That's a state?
Gavin Clarkson, the unsuccessful Republican candidate for secretary of state in New Mexico in last month's election, recently learned firsthand what happens when Democrats are in charge when he applied for a marriage license in the nation's capital.
A clerk at the Courts Marriage Bureau in the District of Columbia, long run by Democrats, wouldn't accept his New Mexico driver's license as proof of identity. Evidently thinking New Mexico was a foreign country, the clerk said he would need an international passport to get a marriage license.
When Clarkson questioned the clerk, the clerk went to check with a supervisor, who agreed Clarkson would need a passport.
"You know you are from flyover country," he wrote of the incident on Facebook, "when you are applying for a marriage license, give them your New Mexico driver's license, and they come back and say: 'My supervisor says we cannot accept international driver's licenses. Do you have a New Mexico passport?'"

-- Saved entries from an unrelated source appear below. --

(** A retry supersedes: once a request of the same trace and another id has been
    submitted, the earlier attempt is not current.  If its worker has not checked yet, it is
    neither run nor counted, whatever the inference would give, and its promise becomes the
    cancelled reply; if it is being run, its outcome is what counts, and an empty one becomes
    the cancelled reply; the later attempt stays current. *)
Lemma superseded_is_cancelled now now' w r r' outcome S :
  trace_id r = trace_id r' → trace_id r ≠ "" → request_id r ≠ "" → request_id r' ≠ "" →
  request_id r ≠ request_id r' →
  in_flight S !! w = Some r → completions S !! completion r = None →
  let S1 := submit now r' S in
  is_request_current (trace_id r) (request_id r) S1 = false ∧
  (checked S !! w = None →
   let S' := worker_finish now' w outcome (worker_check w S1) in
   llm_request_counts S' = llm_request_counts S ∧
   completions S' !! completion r = Some (cancelled_response r) ∧
   is_request_current (trace_id r') (request_id r') (client_done r S').2 = true ∧
   in_flight S' !! w = None) ∧
  (checked S !! w = Some true →
   let S' := worker_finish now' w outcome S1 in
   llm_request_counts S' = llm_request_counts S ∧
   completions S' !! completion r = Some match outcome with
     | inl response => if json_empty response then cancelled_response r else response
     | inr what => failed_response r what
     end ∧
   is_request_current (trace_id r') (request_id r') (client_done r S').2 = true).
Proof.
  intros Ht Hne Hr Hr' Hid Hw Hc S1.
  destruct (submit_books now r' S) as (Hcnt & Hcmp & Hact); [congruence|done|].
  fold S1 in Hcnt, Hcmp, Hact.
  simpl in Hcnt, Hcmp, Hact.
  assert (in_flight S1 !! w = Some r) as Hin' by (unfold S1; by rewrite (proj1 (submit_workers _ _ _))).
  assert (checked S1 !! w = checked S !! w) as Hck' by (unfold S1; by rewrite (proj2 (submit_workers _ _ _))).
  assert (is_request_current (trace_id r) (request_id r) S1 = false) as Hstale.
  { unfold is_request_current. rewrite decide_False by naive_solver.
    apply bool_decide_eq_false_2. rewrite Hact, Ht, lookup_insert_eq. congruence. }
  assert (∀ S0 response, same_books S1 S0 →
    let S' := answer_and_release now' w r response S0 in
    llm_request_counts S' = llm_request_counts S ∧
    completions S' !! completion r = Some response ∧
    is_request_current (trace_id r') (request_id r') (client_done r S').2 = true ∧
    in_flight S' !! w = None) as Hend.
  { intros S0 response (Hcnt0 & Hcmp0 & Hact0).
    destruct (answer_fields now' w r response S0) as (Hcnt' & Hcmp' & Hact' & ?);
      [by rewrite Hcmp0, Hcmp|].
    split_and!; [congruence|done| |done]. unfold client_done. simpl. rewrite <-Ht.
    apply clear_other; [done..|]. by rewrite Hact', Hact0, Hact, Ht, lookup_insert_eq. }
  split_and!; [done|intros Hn|intros Hn].
  - destruct (Hend (with_checked (<[w := false]>) S1) (cancelled_response r))
      as (? & ? & ? & ?); [by split_and!|].
    assert (worker_finish now' w outcome (worker_check w S1) =
      answer_and_release now' w r (cancelled_response r) (with_checked (<[w := false]>) S1)) as ->.
    { unfold worker_check. rewrite Hin', Hck', Hn, Hstale. unfold worker_finish. simpl.
      by rewrite Hin', lookup_insert_eq. }
    by split_and!.
  - unfold worker_finish. rewrite Hin', Hck', Hn.
    edestruct (Hend S1) as (? & Hr0 & ? & _); [by split_and!|]. split_and!; [done| |done].
    rewrite Hr0. by destruct outcome.
Qed.
End properties.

The clerk's subsequent check with, evidently, a second supervisor revealed that, yes, New Mexico is a state (since 1912), and that his driver's license could be accepted.
Asked and answered
Remember when network news shows dug out facts, reported news and refrained from editorializing? Yeah, it's been a minute.
Last week, after President Trump complained to House Minority Leader Nancy Pelosi and Senate Minority Leader Chuck Schumer about terrorists illegally immigrating into the U.S., CNN anchor Jim Sciutto remarked several times that Trump was wrong and that the Department of Homeland Security (DHS) did not provide evidence of such terrorists crossing during whatever time Trump was discussing.
CNN then tweeted Sciutto's assertion, and Sciutto followed with a tweet of his own.
Over at DHS, though, spokesman Tyler Houlton had a raft of facts to provide, but no one sought him out.
"We are happy to provide the facts — but you never reached out," he later tweeted. "In fact, DHS prevented 3,755 known or suspected terrorists from traveling to or entering the U.S. in FY 17. That's in addition to 17,526 criminals, 1,019 gang members, and 3,028 special interest aliens."
You're not wrong, but even if you were ...
The Democrat in line to be the House Judiciary Committee chairman next year couldn't get his story straight last week in defending the company that is a top donor to his campaign.
When Google's Sundar Pichai was testifying before the committee, U.S. Rep. Jerry Nadler, D-New York, fell all over himself telling the company chief executive officer that concerns about conservative censorship on the search engine were "a fantasy, dreamed up by some conservatives." But, upon additional consideration, he decided that Google has the right to "deliberately discriminate against conservative viewpoints."
And this is the fair and honest man who could consider impeachment charges against President Trump next year?
Nadler not only received $31,458 in donations from Alphabet Inc., Google's parent company, in 2017, but the company is a major landlord and employer in his district, having bought Chelsea Market for $2.4 billion earlier this year.
Baby, it's hypocritical outside
Over the last several weeks, you couldn't miss somebody somewhere discussing the holiday song "Baby, It's Cold Outside," which now has been banned from some radio station playlists because some have said it is suggestive of a man trying to seduce a woman against her will.
Cabot Phillips of Campus Reform wanted to find out how such lyrics stacked up against often misogynistic rap songs, so he checked in with the woke young people at George Mason University.
Shall we say, there was a little backtracking.
One man said you could get "a vibe that's unacceptable" from the holiday song, but he justified rap as just "a different kind of lifestyle." Similarly, a woman who complained of the holiday song's "undertones" said of rap, "I definitely see that side, but I don't know [about not listening to it]." Then she attempted to justify her argument by saying "Baby, It's Cold Outside" is played one time of year while rap is heard year-round.
Another man, though, hit the nail on the head by saying "people are making way too big a deal about a (expletive) song."